● **AIM OF THE EXERCISE**: Copy each line in the data that includes the word "used".

::::

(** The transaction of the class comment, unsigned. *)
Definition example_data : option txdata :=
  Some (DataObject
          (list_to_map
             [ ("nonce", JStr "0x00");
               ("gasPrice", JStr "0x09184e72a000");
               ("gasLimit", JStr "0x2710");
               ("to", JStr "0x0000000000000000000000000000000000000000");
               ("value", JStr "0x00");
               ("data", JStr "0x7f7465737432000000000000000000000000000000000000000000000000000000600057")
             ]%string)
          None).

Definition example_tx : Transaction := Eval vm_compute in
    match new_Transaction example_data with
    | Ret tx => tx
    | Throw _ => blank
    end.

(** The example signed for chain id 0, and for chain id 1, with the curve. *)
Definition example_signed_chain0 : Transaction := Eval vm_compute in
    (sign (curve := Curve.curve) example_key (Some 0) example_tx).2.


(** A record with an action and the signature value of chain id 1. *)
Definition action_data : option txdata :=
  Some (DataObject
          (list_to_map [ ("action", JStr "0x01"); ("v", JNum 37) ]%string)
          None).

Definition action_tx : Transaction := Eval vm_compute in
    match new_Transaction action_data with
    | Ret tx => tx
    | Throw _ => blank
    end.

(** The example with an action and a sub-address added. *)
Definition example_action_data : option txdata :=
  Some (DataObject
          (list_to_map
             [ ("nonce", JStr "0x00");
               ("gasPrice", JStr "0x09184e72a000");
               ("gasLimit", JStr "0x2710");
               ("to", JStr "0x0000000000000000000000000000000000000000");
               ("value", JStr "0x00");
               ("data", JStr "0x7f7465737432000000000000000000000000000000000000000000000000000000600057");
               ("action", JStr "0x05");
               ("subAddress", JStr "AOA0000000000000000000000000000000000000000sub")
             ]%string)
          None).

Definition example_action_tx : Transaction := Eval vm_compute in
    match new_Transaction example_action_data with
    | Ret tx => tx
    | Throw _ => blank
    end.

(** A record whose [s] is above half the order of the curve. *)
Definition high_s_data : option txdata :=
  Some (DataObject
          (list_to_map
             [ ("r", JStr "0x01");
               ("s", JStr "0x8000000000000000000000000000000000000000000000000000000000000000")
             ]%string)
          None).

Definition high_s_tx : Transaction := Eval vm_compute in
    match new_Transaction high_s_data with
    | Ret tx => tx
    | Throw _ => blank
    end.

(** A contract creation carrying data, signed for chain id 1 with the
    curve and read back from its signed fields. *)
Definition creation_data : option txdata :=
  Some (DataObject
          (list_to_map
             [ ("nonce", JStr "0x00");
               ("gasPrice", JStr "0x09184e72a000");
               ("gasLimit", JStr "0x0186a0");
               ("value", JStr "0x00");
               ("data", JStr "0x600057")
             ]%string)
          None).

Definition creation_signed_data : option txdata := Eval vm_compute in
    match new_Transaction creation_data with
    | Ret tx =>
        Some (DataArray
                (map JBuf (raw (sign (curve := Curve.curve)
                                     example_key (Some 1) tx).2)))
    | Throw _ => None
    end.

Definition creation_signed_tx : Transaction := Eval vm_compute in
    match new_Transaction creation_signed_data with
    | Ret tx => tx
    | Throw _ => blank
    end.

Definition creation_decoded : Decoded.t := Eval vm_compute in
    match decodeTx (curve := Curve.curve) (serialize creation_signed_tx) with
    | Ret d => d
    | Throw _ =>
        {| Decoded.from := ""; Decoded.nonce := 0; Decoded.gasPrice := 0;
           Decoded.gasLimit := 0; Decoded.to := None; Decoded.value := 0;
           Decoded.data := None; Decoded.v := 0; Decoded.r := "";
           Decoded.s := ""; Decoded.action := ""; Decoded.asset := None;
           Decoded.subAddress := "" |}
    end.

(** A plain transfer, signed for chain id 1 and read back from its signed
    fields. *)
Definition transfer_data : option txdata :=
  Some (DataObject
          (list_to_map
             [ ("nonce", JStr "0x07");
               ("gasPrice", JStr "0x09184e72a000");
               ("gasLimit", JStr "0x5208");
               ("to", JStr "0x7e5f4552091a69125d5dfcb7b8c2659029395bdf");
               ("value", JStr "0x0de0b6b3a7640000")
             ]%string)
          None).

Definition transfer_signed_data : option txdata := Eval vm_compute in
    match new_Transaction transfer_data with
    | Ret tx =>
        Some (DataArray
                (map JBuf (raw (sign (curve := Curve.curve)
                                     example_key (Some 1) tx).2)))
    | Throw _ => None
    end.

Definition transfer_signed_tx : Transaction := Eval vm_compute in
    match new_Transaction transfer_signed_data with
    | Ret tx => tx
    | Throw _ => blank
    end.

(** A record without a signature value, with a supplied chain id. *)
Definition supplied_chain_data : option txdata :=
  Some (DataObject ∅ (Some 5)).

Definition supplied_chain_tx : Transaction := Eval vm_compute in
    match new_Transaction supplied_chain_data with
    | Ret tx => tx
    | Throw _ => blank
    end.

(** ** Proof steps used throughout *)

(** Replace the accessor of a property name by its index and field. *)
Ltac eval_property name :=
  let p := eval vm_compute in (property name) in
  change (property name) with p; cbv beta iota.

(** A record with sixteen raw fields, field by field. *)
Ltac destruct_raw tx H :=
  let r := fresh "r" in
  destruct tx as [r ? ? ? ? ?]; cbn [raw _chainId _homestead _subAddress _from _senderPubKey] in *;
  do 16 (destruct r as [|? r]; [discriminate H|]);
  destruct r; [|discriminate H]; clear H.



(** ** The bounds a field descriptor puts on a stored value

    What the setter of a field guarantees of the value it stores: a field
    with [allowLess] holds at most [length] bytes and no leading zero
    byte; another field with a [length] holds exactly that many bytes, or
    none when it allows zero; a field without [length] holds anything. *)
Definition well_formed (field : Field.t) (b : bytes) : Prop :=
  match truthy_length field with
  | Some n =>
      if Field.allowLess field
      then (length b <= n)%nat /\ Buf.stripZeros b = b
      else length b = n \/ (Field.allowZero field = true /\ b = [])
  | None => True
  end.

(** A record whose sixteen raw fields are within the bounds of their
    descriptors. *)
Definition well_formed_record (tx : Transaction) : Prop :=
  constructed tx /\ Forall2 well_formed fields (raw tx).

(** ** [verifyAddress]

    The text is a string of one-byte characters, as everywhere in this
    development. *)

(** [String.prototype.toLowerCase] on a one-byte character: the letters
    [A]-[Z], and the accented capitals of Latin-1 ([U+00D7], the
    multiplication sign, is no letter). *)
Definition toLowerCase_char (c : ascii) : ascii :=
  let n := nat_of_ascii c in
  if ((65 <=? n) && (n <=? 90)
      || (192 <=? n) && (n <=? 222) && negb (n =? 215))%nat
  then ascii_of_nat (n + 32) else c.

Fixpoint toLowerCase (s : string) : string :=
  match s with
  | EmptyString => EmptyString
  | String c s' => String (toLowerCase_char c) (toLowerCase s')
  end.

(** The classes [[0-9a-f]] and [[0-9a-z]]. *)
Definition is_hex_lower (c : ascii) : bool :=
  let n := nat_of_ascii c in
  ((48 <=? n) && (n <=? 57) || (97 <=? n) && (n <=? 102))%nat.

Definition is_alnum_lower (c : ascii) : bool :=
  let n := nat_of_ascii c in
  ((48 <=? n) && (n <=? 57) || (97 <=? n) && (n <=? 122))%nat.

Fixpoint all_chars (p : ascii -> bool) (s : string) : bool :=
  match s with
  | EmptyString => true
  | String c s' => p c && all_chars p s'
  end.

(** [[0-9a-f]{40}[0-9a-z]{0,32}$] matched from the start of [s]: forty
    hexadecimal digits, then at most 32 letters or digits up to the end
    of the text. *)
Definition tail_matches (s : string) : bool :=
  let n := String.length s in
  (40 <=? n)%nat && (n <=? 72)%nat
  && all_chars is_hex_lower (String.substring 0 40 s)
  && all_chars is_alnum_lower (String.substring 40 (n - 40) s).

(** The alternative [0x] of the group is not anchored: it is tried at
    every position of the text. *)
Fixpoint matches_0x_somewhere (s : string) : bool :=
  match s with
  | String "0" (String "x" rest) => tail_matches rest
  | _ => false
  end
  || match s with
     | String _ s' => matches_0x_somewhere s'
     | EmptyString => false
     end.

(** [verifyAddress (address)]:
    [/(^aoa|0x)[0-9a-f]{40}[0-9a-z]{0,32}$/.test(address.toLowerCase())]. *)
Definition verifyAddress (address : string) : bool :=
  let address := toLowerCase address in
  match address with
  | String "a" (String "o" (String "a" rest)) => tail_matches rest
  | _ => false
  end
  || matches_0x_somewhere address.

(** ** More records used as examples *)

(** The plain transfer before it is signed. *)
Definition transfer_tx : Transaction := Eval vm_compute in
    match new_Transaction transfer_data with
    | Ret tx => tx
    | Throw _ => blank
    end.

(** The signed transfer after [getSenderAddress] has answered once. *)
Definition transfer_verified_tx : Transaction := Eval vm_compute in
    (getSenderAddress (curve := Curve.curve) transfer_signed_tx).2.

::::

● **EXERCISE RESULT**:
(** ** Proof steps used throughout *)
(** ** More records used as examples *)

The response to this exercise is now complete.